ExecPC
- Company type: Private
- Industry: Internet and Telecommunication
- Founded: 1983
- Founder: Bob Mahoney
- Headquarters: Milwaukee, Wisconsin, USA
- Products: Internet access and Web hosting
- Parent: LocalNet Internet Services, Inc.
- Website: www.execpc.com

= ExecPC BBS =

ExecPC is an online service provider started in 1983 by owner Bob Mahoney as the Exec-PC BBS. It quickly grew to be one of the world's largest bulletin board systems in the 1980s and throughout the 1990s, competing with the likes of Compuserve and Prodigy.

ExecPC began offering Internet access in 1994 as ExecPC Internet, and being based in New Berlin, Wisconsin, quickly grew to be the largest Internet service provider in Wisconsin. The company was sold in 1998 to Voyager.net of East Lansing, Michigan.

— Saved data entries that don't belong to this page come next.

(** * ZFSBootMenu notcurses wizard: validation engine and screen state machine

    A shallow embedding of [tui/python/notcurses_components.py] and
    [tui/python/notcurses_ui.py].

    Modelling conventions.
    - The session state dict and the system-info dict are finite maps from
      string keys to Python values; [d.get(k, dflt)] is [get d k dflt].
    - A Python [str] is a [string] whose characters stand for the code points
      0..255 (Latin-1); [isalnum] and [lower] follow Python's Unicode rules on
      that range.
    - A computation that raises (TypeError, AttributeError, KeyError,
      IndexError) yields [None], or [Raised] at screen level.
    - Key presses are the successive return values of [wait_for_key]; a screen
      that waits for a key when none is left is [Blocked].
    - The device mapping is a dict of dicts: each device name is bound to a
      finite map from string keys to Python values.
    - Drawing calls ([clear], [putstr_yx], [render], [time.sleep], ...) have
      no effect on the state modelled here; the text drawn is left out, the
      reads of the dicts that drawing makes are kept where they can raise. *)

From stdpp Require Import gmap strings list fin_maps pretty.
From Stdlib Require Import Ascii String ZArith Mergesort Orders.

Open Scope string_scope.

(* ------------------------------------------------------------------ *)
(** ** Python strings *)

Definition NL : string := String "010"%char "".
Definition CR : string := String "013"%char "".

Definition in_range (lo hi n : N) : bool := ((lo <=? n) && (n <=? hi))%N.

(** [c.isalnum()] for a single character: letters, decimal digits, and the
    Latin-1 characters that Unicode classifies as alphabetic or numeric. *)
Definition isalnum_char (c : ascii) : bool :=
  let n := N_of_ascii c in
  in_range 48 57 n || in_range 65 90 n || in_range 97 122 n
  || (n =? 170)%N || (n =? 178)%N || (n =? 179)%N || (n =? 181)%N
  || (n =? 185)%N || (n =? 186)%N || in_range 188 190 n
  || in_range 192 214 n || in_range 216 246 n || in_range 248 255 n.
Lemma field_applyOptions (cs : list OptionCall) (s : Server) :
  field (applyOptions (map optionOf cs) s) = lastOr touches cs (field s).
Proof.
  unfold lastOr. revert s.
  induction cs as [|c rest IH]; intros s; simpl.
  - reflexivity.
  - change (field (applyOptions (map optionOf rest) (optionOf c s))
            = match match lastSet touches rest with
                    | Some a => Some a
                    | None => touches c
                    end with
              | Some a => a
              | None => field s
              end).
    rewrite IH, field_optionOf.
    destruct (lastSet touches rest); reflexivity.
Qed.

End LastWins.

Section ConstructionFacts.

Variable status : middleware.Middleware.
Variable recovery : middleware.Middleware.

(** [NewServer] changes no configuration field after the options have
    run; it only installs the transport server. *)
Lemma NewServer_fields (opts : list ServerOption) :
  let srv := NewServer status recovery opts in
  let cfg := applyOptions opts (defaultServer status recovery) in
  network srv = network cfg
  /\ address srv = address cfg
  /\ timeout srv = timeout cfg
  /\ middleware srv = middleware cfg
  /\ grpcOpts srv = grpcOpts cfg
  /\ lis srv = lis cfg.
Proof. repeat split. Qed.

Lemma NewServer_grpcServer (opts : list ServerOption) :
  exists g, grpcServer (NewServer status recovery opts) = Some g.
Proof. eexists. reflexivity. Qed.

(** The chain [NewServer] installs: the enricher-and-middleware
    interceptor outermost, the timeout interceptor inside it, then
    whatever the caller's transport options chain on. *)
Lemma dispatch_NewServer (opts : list ServerOption) (ctx : context.Context)
    (req : any) (info : grpc.UnaryServerInfo) (method : grpc.UnaryHandler) :
  let srv := NewServer status recovery opts in
  dispatch srv ctx req info method
  = UnaryServerInterceptor (middleware srv) ctx req info
      (fun ctx' req' =>
         UnaryTimeoutInterceptor (timeout srv) ctx' req' info
           (grpc.getChainUnaryHandler (extraInterceptors srv) info method)).
Proof.
  unfold dispatch, extraInterceptors, NewServer. simpl.
  set (srv := applyOptions opts _).
  unfold grpc.handleUnary, grpc.chainUnaryServerInterceptors.
  destruct (grpcOpts srv) as [|o os]; reflexivity.
Qed.
(** The match of the regular expression is a piece of the reply that
    opens with the first opening brace and closes with the last closing
    brace; there is none exactly when no closing brace follows the first
    opening one. *)
Theorem matchObject_greedy (s : JsString) :
  (forall sub, matchObject s = Some sub ->
     exists pre mid post,
       s = pre ++ [123] ++ mid ++ [125] ++ post
       /\ sub = [123] ++ mid ++ [125]
       /\ (123 ∉ pre) /\ (125 ∉ post))
  /\ (matchObject s = None <->
      forall pre mid post, s <> pre ++ [123] ++ mid ++ [125] ++ post).
Proof.
  induction s as [|c s [IHsome IHnone]]; simpl.
  { split; [done|]. split; [|done]. intros _ [|? pre] mid post; done. }
  destruct (Z.eqb_spec c 123) as [->|Hne].
  - destruct (lastClose s) as [j|] eqn:Hlast.
    + destruct (lastClose_Some s j Hlast) as (mid & post & -> & <- & Hpost).
      split.
      * intros sub [= <-]. exists [], mid, post.
        split; [done|]. split; [|split; [apply not_elem_of_nil|done]].
        simpl. f_equal. clear. induction mid as [|d mid IH]; [done|].
        simpl. by rewrite IH.
      * split; [done|]. intros Hall. exfalso. by apply (Hall [] mid post).
    + split; [done|]. split; [|done]. intros _ pre mid post Heq.
      apply lastClose_None in Hlast. apply Hlast.
      destruct pre as [|d pre]; simplify_eq/=; set_solver.
  - split.
    + intros sub Hsub. destruct (IHsome sub Hsub)
        as (pre & mid & post & -> & -> & Hpre & Hpost).
      exists (c :: pre), mid, post. repeat split; [|done].
      rewrite not_elem_of_cons. split; [congruence|done].
    + rewrite IHnone. split.
      * intros Hall [|d pre] mid post Heq; simplify_eq/=.
        by apply (Hall pre mid post).
      * intros Hall pre mid post ->. by apply (Hall (c :: pre) mid post).
Qed.

(** *** No keyword is missed, none is invented *)

(** The matcher answers a keyword of the list that occurs in the
    lower-cased text as a plain substring (no word boundaries), and it
    answers nothing exactly when no keyword of the list occurs there. *)
Lemma checkKeywordMatch_substring (text : JsString) (kws : list JsString) :
  (forall k, checkKeywordMatch text kws = Some k ->
     In k kws /\ exists pre post, toLowerCase text = pre ++ k ++ post)
  /\ (checkKeywordMatch text kws = None <->
      forall k pre post, In k kws -> toLowerCase text <> pre ++ k ++ post).
Proof.
  rewrite checkKeywordMatch_find. split.
  - intros k [Hin Hinc]%find_some. split; [done|].
    by apply includes_substring.
  - split.
    + intros Hnone k pre post Hin Heq.
      pose proof (find_none _ _ Hnone k Hin) as Hno. cbn beta in Hno.
      assert (includes (toLowerCase text) k = true) as Hyes.
      { apply includes_substring. by exists pre, post. }
      congruence.
    + intros Hall.
      destruct (List.find _ kws) as [k|] eqn:Hfind; [|done].
      apply find_some in Hfind as [Hin Hinc].
      apply includes_substring in Hinc as (pre & post & Heq).
      by destruct (Hall k pre post Hin).
Qed.

(** *** Text the conversion leaves alone *)

(** Text without surrogate pairs that the Simplified-to-Traditional
    conversion returns unchanged is never reported as Simplified. *)
Theorem unchanged_text_not_simplified (text : JsString) :
  Forall (fun c => isHighSurrogate c = false) text ->
  converterS2T text = text ->
  isSimplifiedChinese text = false.
Proof.
  intros Hbmp Hsame. unfold isSimplifiedChinese.
  destruct (_ <? 3)%nat; [reflexivity|].
  rewrite !countDiff_indexed, Hsame.
  assert (indexedChangedPositions text text = []) as ->.
  { apply list.elem_of_nil_inv. intros i Hi.
    apply (changedPositions_bmp text text i Hbmp) in Hi as [_ Hne]. done. }
  apply andb_false_r.
Qed.

End Engine.

(** *** Concrete instances for the worked examples *)

(** [JSON.parse] as the reference parser, throwing a [SyntaxError]. *)
Definition referenceJSON (s : JsString) : JsError + JsValue :=
  match json_parse s with
  | Some v => inr v
  | None => inl (mkJsError ESyntaxError (lit "Unexpected token"))
  end.

(** A fragment of the OpenCC character tables: six Simplified
    characters and their Traditional forms. *)
Definition sampleTable : list (Z * Z) :=
  [(22269, 22283); (35821, 35486); (23398, 23416);
   (20070, 26360); (38271, 38263); (39532, 39340)].

Definition sampleS2T (text : JsString) : JsString :=
  (fun c => default c (snd <$> List.find (fun p => fst p =? c) sampleTable))
  <$> text.

Definition sampleT2S (text : JsString) : JsString :=
  (fun c => default c (fst <$> List.find (fun p => snd p =? c) sampleTable))
  <$> text.

Definition msgNull : JsString := lit "Cannot read properties of null".
Definition msgCall : JsString := lit "content.match is not a function".

Definition sampleEngine : World -> JsString -> Eff AnalysisResponse :=
  analyzeText asciiToLowerCase sampleS2T sampleT2S referenceJSON
    msgNull msgCall.

Definition sampleSettings (kws : JsString) (script ai : bool) : Settings := {|
  keywordFilterEnabled := true;
  keywords := kws;
  simplifiedChineseFilterEnabled := script;
  aiFilterEnabled := ai;
  groqApiKey := lit "gsk_test";
  selectedModel := lit "llama-3.3-70b-versatile";
  filterDescription := [];
  allowReveal := true;
  enabledDomains := []
|}.

Definition sampleWorld (settings : Settings) (answer : FetchResult) : World :=
  {| storage_settings := inr (Some settings); fetch := fun _ => answer |}.

Definition serverError : FetchResult :=
  FetchResolved (FetchResponse false 500 (lit "upstream down")).

(** A reply whose object carries a string where a boolean is expected. *)
Definition malformedReply : FetchResult :=
  FetchResolved (FetchResponse true 200
    (qlit "{'choices':[{'message':{'content':'Sure: {\'shouldBlock\': \'no\'}'}}]}")).

Definition spoilerSettings : Settings :=
  sampleSettings (lit " Leak , SPOILER") false true.
Definition spoilerText : JsString := lit "Huge Spoiler: he dies".

Definition scriptSettings : Settings := sampleSettings [] true false.
(** Five Simplified characters, none Traditional. *)
Definition simplifiedText : JsString := [22269; 35821; 23398; 20070; 38271].

(** The C1 theorem at a server error: the allow verdict with the error. *)
Lemma fail_open_witness :
  outcome (sampleEngine (sampleWorld (sampleSettings [] false true) serverError)
             (lit "an ordinary sentence"))
  = inr {| shouldBlock := false; matched_by := lit "none";
           matched_keyword := None;
           error := Some (String_of_error
                            (newError (lit "Groq API error: 500 - upstream down"))) |}
  /\ String_of_error (newError (lit "Groq API error: 500 - upstream down")) <> [].
Proof.
  apply (proj1 (proj2 (analyzeText_fails_open asciiToLowerCase sampleS2T
                         sampleT2S referenceJSON msgNull msgCall
                         (sampleWorld (sampleSettings [] false true) serverError)
                         (lit "an ordinary sentence")))).
  reflexivity.
Defined.

(** The C2 theorem at the spoiler example: the second configured keyword
    is the first one the text includes. *)
Lemma keyword_match_witness :
  exists (k : JsString) (i : nat),
    parseKeywords asciiToLowerCase (keywords spoilerSettings) !! i = Some k
    /\ includes (asciiToLowerCase spoilerText) k = true
    /\ (forall (j : nat) (k' : JsString), (j < i)%nat ->
          parseKeywords asciiToLowerCase (keywords spoilerSettings) !! j = Some k' ->
          includes (asciiToLowerCase spoilerText) k' = false)
    /\ outcome (sampleEngine (sampleWorld spoilerSettings serverError) spoilerText)
       = inr {| shouldBlock := true; matched_by := lit "keyword";
                matched_keyword := Some k; error := None |}
    /\ requests (sampleEngine (sampleWorld spoilerSettings serverError) spoilerText)
       = [].
Proof.
  apply (keyword_match_short_circuits asciiToLowerCase sampleS2T sampleT2S
           referenceJSON msgNull msgCall
           (sampleWorld spoilerSettings serverError) spoilerSettings spoilerText).
  - reflexivity.
  - reflexivity.
  - discriminate.
  - exists (lit "spoiler"). split; [right; left; reflexivity|reflexivity].
Defined.

(** A keyword in Greek capitals and a text that contains it verbatim:
    alone the keyword ends in a final sigma, inside the longer word of
    the text it does not. *)
Definition sigmaSettings : Settings :=
  sampleSettings [931; 913; 931] false false.
Definition sigmaText : JsString :=
  [931; 913; 931; 913; 32; 917; 921; 925; 913; 921].

(** The text contains the configured keyword, letter for letter, and
    [analyzeText] lets it pass. *)
Lemma final_sigma_counterexample :
  keywordFilterEnabled sigmaSettings = true
  /\ parseKeywords greekToLowerCase (keywords sigmaSettings)
     = [[963; 945; 962]]
  /\ greekToLowerCase sigmaText
     = [963; 945; 963; 945; 32; 949; 953; 957; 945; 953]
  /\ sigmaText = keywords sigmaSettings ++ [913; 32; 917; 921; 925; 913; 921]
  /\ specContainsIgnoringCase greekToLowerCase sigmaText (keywords sigmaSettings)
  /\ analyzeText greekToLowerCase sampleS2T sampleT2S referenceJSON
       msgNull msgCall (sampleWorld sigmaSettings serverError) sigmaText
     = (inr {| shouldBlock := false; matched_by := lit "none";
               matched_keyword := None; error := None |}, []).
Proof.
  split; [reflexivity|]. split; [reflexivity|]. split; [reflexivity|].
  split; [reflexivity|]. split; [|reflexivity].
  by exists [], (keywords sigmaSettings), [913; 32; 917; 921; 925; 913; 921].
Qed.

(** The C5 theorem at five Simplified characters. *)
Lemma script_layer_witness :
  sampleEngine (sampleWorld scriptSettings serverError) simplifiedText
  = (inr {| shouldBlock := true; matched_by := lit "simplified-chinese";
            matched_keyword := None; error := None |}, []).
Proof.
  apply (script_layer_blocks asciiToLowerCase sampleS2T sampleT2S
           referenceJSON msgNull msgCall
           (sampleWorld scriptSettings serverError) scriptSettings simplifiedText);
    reflexivity.
Defined.

(** On that input the provenance tag is not the string [script]. *)
Lemma script_tag_counterexample :
  simplifiedChineseFilterEnabled scriptSettings = true
  /\ keywordLayer asciiToLowerCase scriptSettings simplifiedText = None
  /\ isSimplifiedChinese sampleS2T sampleT2S simplifiedText = true
  /\ exists v,
       outcome (sampleEngine (sampleWorld scriptSettings serverError)
                  simplifiedText) = inr v
       /\ shouldBlock v = true
       /\ matched_by v <> lit "script".
Proof.
  repeat split.
  exists {| shouldBlock := true; matched_by := lit "simplified-chinese";
            matched_keyword := None; error := None |}.
  repeat split. discriminate.
Qed.

(** A located and parsed object whose [shouldBlock] is the string [no]:
    the classifier answers [true]. *)
Lemma malformed_field_counterexample :
  json_parse (qlit "{'shouldBlock': 'no'}")
  = Some (JObject [(lit "shouldBlock", JString (lit "no"))])
  /\ outcome (analyzeWithGroq referenceJSON msgNull msgCall
                (sampleWorld (sampleSettings [] false true) malformedReply)
                (lit "an ordinary sentence") (lit "gsk_test")
                (lit "llama-3.3-70b-versatile") (lit "content I want to avoid"))
     = inr {| ai_shouldBlock := true |}.
Proof. split; reflexivity. Qed.

(** The C6 theorem at that reply and at a server error. *)
Lemma analyzeWithGroq_witness :
  outcome (analyzeWithGroq referenceJSON msgNull msgCall
             (sampleWorld (sampleSettings [] false true) malformedReply)
             (lit "an ordinary sentence") (lit "gsk_test")
             (lit "llama-3.3-70b-versatile") (lit "content I want to avoid"))
  = inr {| ai_shouldBlock :=
             Boolean (shouldBlockField
                        (JObject [(lit "shouldBlock", JString (lit "no"))])) |}
  /\ exists e,
       outcome (analyzeWithGroq referenceJSON msgNull msgCall
                  (sampleWorld (sampleSettings [] false true) serverError)
                  (lit "an ordinary sentence") (lit "gsk_test")
                  (lit "llama-3.3-70b-versatile") (lit "content I want to avoid"))
       = inl e.
Proof.
  split.
  - refine (proj1 (proj2 (proj2 (proj2 (analyzeWithGroq_spec referenceJSON
              msgNull msgCall
              (sampleWorld (sampleSettings [] false true) malformedReply)
              (lit "an ordinary sentence") (lit "gsk_test")
              (lit "llama-3.3-70b-versatile") (lit "content I want to avoid")))
              _ eq_refl)
              (JString (qlit "Sure: {'shouldBlock': 'no'}")) _
              eq_refl eq_refl eq_refl)).
  - refine (proj2 (proj1 (proj2 (proj2 (analyzeWithGroq_spec referenceJSON
              msgNull msgCall
              (sampleWorld (sampleSettings [] false true) serverError)
              (lit "an ordinary sentence") (lit "gsk_test")
              (lit "llama-3.3-70b-versatile") (lit "content I want to avoid")))
              _ eq_refl)) (or_introl eq_refl)).
Defined.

After a lengthy series of acquisitions, the assets are now held by LocalNet of Buffalo, New York.

== History ==
=== The Exec-PC BBS ===

Exec PC BBS

The Exec-PC BBS launched on November 28, 1983, in the den of owner Bob Mahoney and his wife Tracey. This was in the earliest days of BBSing, and in contrast to most systems that used one of the many shareware BBS systems, ExecPC was a custom system written in the Clipper database system. This allowed them to add new features to the system throughout its lifetime.

Known primarily for its extensive shareware software archives, the BBS also offered E-mail, message forums, and BBS door games to paying subscribers. As the file archives grew in size, Mahoney created the Hyperscan feature, allowing members to quickly search for files by keyword—a common feature today, but rare at the time. Mahoney became one of the earliest BBS operators to begin charging a fee for access to a BBS. The Exec-PC BBS grew to over 250 lines, with over 300 GB of file storage at its peak in the mid-90s. Callers could connect to the Exec-PC BBS via long distance at no additional charge, or connect to any CompuServe local access number for a per-minute fee.

In 1996, the file collection of the Exec-PC BBS was placed on the world-wide web through the Filepile.com web site. Filepile.com was officially abandoned in 1999 having been made obsolete by other Internet services.

=== Exec-PC Chat ===
One of the major missing features of the Exec-PC BBS was the ability to speak with other members of the service in chat rooms. Instead of building chat functionality into the BBS, Mahoney created a separate system, Exec-PC Chat, which ran alongside the Exec-PC BBS. This system was a Major BBS-based system with 48 lines. While popular, the chat system did not prove to be profitable, and Mahoney divested himself of the system. The former Exec-PC Chat ran under the name Over the Edge until shutting down in 1996.

=== ExecPC Internet ===
Sensing the promise of the Internet, Mahoney built Internet functionality into the Exec-PC BBS in 1994. When calling into certain numbers known as "gold nodes," the BBS member was connected to an Internet shell account on servers run by IBM's VNET division. This solution quickly proved to be slow and confusing to members, so Mahoney set up a separate division of the company that same year to provide dialup access via both shell accounts and Point-to-Point Protocol (PPP). Unlike the BBS, ExecPC Internet provided service exclusively to individuals in Wisconsin and northern Illinois.

ExecPC Internet proved to be tremendously popular, and grew from its first paying subscribers in 1994 to just over 80,000 subscribers in 1998. As it grew, the company added business-class access services such as ISDN and T1 lines, as well as web hosting service.

=== Mergers and acquisitions ===
In September, 1998, Mahoney sold ExecPC to East Lansing, Michigan–based Voyager.net. Voyager.net was purchased by CoreComm Ltd. in October, 2000, who then, through other acquisitions, became ATX Communications in 2004. In December, 2005, ATX Communications sold the remaining ExecPC assets and customer base to LocalNet of Buffalo, New York, the current operators.

== LocalNet ==
LocalNet Internet Services, Inc. begun in Buffalo, New York, sells dial-up Internet access, web hosting services and Digital subscriber line Internet access.